- WHAT YOU NEED TO DO
Retype, word for word, every line from the one holding "apply wp_ChangeFileBlockInfoLength; [done|]. intros i'" through the one holding "Lemma wp_write_full fuel" in the entries below, both included, and only those lines.

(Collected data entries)
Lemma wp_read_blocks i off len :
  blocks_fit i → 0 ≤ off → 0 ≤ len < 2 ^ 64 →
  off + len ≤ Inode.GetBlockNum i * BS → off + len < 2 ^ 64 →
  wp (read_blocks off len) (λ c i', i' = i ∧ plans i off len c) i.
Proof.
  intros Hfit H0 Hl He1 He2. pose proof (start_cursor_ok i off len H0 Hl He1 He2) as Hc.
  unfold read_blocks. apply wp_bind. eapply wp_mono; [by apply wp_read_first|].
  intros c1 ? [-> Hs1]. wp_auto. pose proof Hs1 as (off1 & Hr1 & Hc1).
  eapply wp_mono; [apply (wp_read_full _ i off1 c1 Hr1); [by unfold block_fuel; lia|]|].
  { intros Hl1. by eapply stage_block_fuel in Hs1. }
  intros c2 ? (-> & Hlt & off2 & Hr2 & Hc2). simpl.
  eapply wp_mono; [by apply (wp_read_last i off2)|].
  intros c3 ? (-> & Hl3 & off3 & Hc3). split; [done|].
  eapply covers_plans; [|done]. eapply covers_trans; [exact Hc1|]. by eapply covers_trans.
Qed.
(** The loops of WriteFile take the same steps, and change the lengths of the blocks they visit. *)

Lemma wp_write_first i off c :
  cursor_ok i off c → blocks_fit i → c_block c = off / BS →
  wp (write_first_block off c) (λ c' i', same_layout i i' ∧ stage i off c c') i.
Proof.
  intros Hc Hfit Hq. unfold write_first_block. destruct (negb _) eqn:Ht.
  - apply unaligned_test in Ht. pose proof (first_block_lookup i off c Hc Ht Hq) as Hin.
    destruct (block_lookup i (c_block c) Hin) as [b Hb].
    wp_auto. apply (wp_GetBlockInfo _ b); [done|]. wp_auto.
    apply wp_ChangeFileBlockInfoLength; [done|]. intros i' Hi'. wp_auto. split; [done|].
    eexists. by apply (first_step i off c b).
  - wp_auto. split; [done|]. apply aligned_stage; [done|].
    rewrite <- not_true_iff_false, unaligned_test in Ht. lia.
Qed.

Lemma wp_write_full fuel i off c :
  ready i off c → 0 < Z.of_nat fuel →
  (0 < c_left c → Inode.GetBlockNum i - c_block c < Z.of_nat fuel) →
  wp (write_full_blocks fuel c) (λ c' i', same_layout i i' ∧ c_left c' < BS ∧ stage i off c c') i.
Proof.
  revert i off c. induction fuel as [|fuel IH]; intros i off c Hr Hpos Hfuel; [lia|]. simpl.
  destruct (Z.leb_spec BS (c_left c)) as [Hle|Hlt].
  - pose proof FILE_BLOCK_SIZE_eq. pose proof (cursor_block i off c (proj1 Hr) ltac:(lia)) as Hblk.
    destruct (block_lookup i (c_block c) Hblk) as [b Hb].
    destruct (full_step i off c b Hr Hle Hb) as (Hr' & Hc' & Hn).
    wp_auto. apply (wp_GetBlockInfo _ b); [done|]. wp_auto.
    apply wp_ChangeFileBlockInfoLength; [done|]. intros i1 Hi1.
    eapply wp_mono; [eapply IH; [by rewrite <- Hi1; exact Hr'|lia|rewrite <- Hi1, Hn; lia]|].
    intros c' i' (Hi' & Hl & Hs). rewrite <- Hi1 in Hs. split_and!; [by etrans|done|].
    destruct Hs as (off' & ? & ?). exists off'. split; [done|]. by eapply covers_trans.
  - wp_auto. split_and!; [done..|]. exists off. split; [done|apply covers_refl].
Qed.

- SOLVED PROBLEM
    apply wp_ChangeFileBlockInfoLength; [done|]. intros i' Hi'. wp_auto. split; [done|].
    eexists. by apply (first_step i off c b).
  - wp_auto. split; [done|]. apply aligned_stage; [done|].
    rewrite <- not_true_iff_false, unaligned_test in Ht. lia.
Qed.

Lemma wp_write_full fuel i off c :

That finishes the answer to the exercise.